Problem >>
Transcribe exactly the line containing "free-standing buses ([new" and the remaining lines of the listing below, through the very last.

Information supplied >>
(** * Protopal: the event-sourcing runtime of [src/protopal.ts]

    A shallow embedding of the runtime's core: the [EventBus] class, and the
    closures built by [createDecider], [createProjector] and
    [createProcessManager].

    - An [EventBus] owns a JavaScript [Set] of listeners.  The set is kept as
      ECMAScript specifies it: a list of entries in insertion order, where
      [delete] blanks an entry, [add] appends, and [forEach] walks the list by
      index, re-reading its length after every callback.
    - Listeners are function objects compared by reference; here a listener
      is a reference ([ListenerId]) into a table of closures.
    - Functions supplied by the application ([decide], [evolve], [project],
      [react], ...) may throw: they return a [Completion].
    - [dispatch] is an [async] function: it runs synchronously up to its
      [await], the rest runs later as a continuation, and an exception never
      reaches the caller but rejects the returned promise.
    - An observation log records, in program order, the calls the statements
      below are about. *)

From Stdlib Require Import ZArith Lia.
From stdpp Require Import base option list gmap strings.

Open Scope string_scope.
Open Scope list_scope.

(** ** References *)

Definition UnitId := nat.
Definition ProjectorId := nat.
Definition ListenerId := nat.

(** Every decider owns the bus created in [createDecider]; trace buses and
    free-standing buses ([new EventBus()]) are separate objects. *)
Inductive BusId :=
  | EventsOf (u : UnitId)
  | TraceBus (n : nat)
  | Channel (n : nat).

Result of the exercise >>
    free-standing buses ([new EventBus()]) are separate objects. *)
Inductive BusId :=
  | EventsOf (u : UnitId)
  | TraceBus (n : nat)
  | Channel (n : nat).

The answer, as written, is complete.